Specifically, Psaty says the company's April 2001 analysis of pooled data from two trials identified 34 deaths among 1,069 Vioxx patients and 12 deaths among 1,078 patients in the placebo arms of the studies.

"If you were to ask independent scientists whether a threefold increase in mortality represented a safety problem, I think you would be hard pressed to find many, if any, who would say no," Psaty says.

But Psaty says safety data submitted by Merck to the FDA a few months later showed a smaller difference in deaths between the Vioxx and placebo-treated patients because the company included only the patients who were actually taking the treatment they were assigned to take.

"This on-treatment approach to reporting minimized the appearance of any mortality risk," Psaty and Kronmal write.

In the other review of the court documents, Joseph Ross, MD, of New York's Mount Sinai School of Medicine, and colleagues conclude that Merck misrepresented the authorship of many Vioxx studies by recruiting outside investigators with impressive academic affiliations.

These investigators were often listed in the published studies as first, second, and third authors, even though they had little active role in the research, which was done internally by Merck, Ross tells WebMD.

"This gave the appearance of more academic rigor and more objectivity than there actually was in these studies," Ross says.

Merck Calls Reports Misleading

In a written statement, the company says it is the authors of the two JAMA studies who misrepresented the facts by failing to provide appropriate context for their claims.

"Merck is disappointed that we did not have an opportunity to respond to the misleading claims made in these articles prior to their publication," the statement reads. "We believe that a full, unbiased evaluation of the Merck papers shows that many of the conclusions put forward by the authors of the JAMA papers are incorrect."
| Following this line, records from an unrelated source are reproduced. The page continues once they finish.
(** ** Counterexamples *)

(** C2 as the claim states it, with the check performed as soon as the
    mode or the minimum passes the guard, fails on
    [PERT(mini=v, mode=0., maxi=11., validate_args=True)] where [v] is a
    variable holding [1.]: the mode is a fixed value and the minimum a
    reference, the mode is not greater than the minimum, and the check is
    performed neither at construction, which returns the object, nor
    afterwards. *)
Lemma mixed_reference_skips_check :
  exists self,
    mixed = Ok self /\
    validate_args self = true /\
    gate true (_mod self) || gate true (_min self) = true /\
    gate false (_mod self) || gate false (_min self) = true /\
    greater (read one_variable (_mod self)) (read one_variable (_min self))
      = false /\
    ~ In msg_mode
        (performed (_parameter_control_dependencies self one_variable true)) /\
    ~ In msg_mode
        (performed (_parameter_control_dependencies self one_variable false)).
Proof.
  eexists. split; [reflexivity|].
  cbn. repeat split; try reflexivity.
  - intros [H|[H|[]]]; discriminate.
  - intros [].
Qed.

(** C3 as the claim states it, with every applicable failure reported,
    fails where every invariant is broken at once.  At construction,
    [PERT(mini=5., mode=3., maxi=2., smoothness=-1., validate_args=True)]
    raises the failure of the first check and nothing else.  On access, the
    object built on four variables, after they have been assigned
    [5], [3], [2] and [-1]: the guards of the three checks hold and the
    three conditions are violated, and the run makes the first check only
    and reports its failure only. *)
Lemma first_failure_only :
  broken = Raise (InvalidArgumentError msg_mode) /\
  validate_args by_reference = true /\
  (gate false (_mod by_reference) && gate false (_min by_reference) = true /\
   gate false (_mod by_reference) && gate false (_max by_reference) = true /\
   gate false (_smoothness by_reference) = true) /\
  (greater (read all_broken (_mod by_reference))
           (read all_broken (_min by_reference)) = false /\
   greater (read all_broken (_max by_reference))
           (read all_broken (_mod by_reference)) = false /\
   greater (read all_broken (_smoothness by_reference)) (lit 0) = false) /\
  performed (_parameter_control_dependencies by_reference all_broken false)
    = [msg_mode] /\
  raised (_parameter_control_dependencies by_reference all_broken false)
    = Some (InvalidArgumentError msg_mode).
Proof. repeat split. Qed.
In the statement, Merck officials say the review of deaths in the Alzheimer's trials was misleading because it failed to include information about the causes of death among the patients in the Alzheimer's studies.

"Merck carefully analyzed the data and found that there was no pattern suggesting the deaths had any connection to Vioxx; some of the deaths were caused by car accidents, poisonings, infections, and other causes that are not related to Vioxx," the statement reads.

Jarrell says the authorship review misrepresented the role of the academic authors involved with the studies.

"We certainly feel that our actions on disclosure were appropriate and in line with industry practice," Jarrell tells WebMD. "And, most importantly, the data in the articles were completely accurate."

Merck agreed to pay $4.85 billion last November to settle lawsuits brought by people who claimed to have been harmed by Vioxx.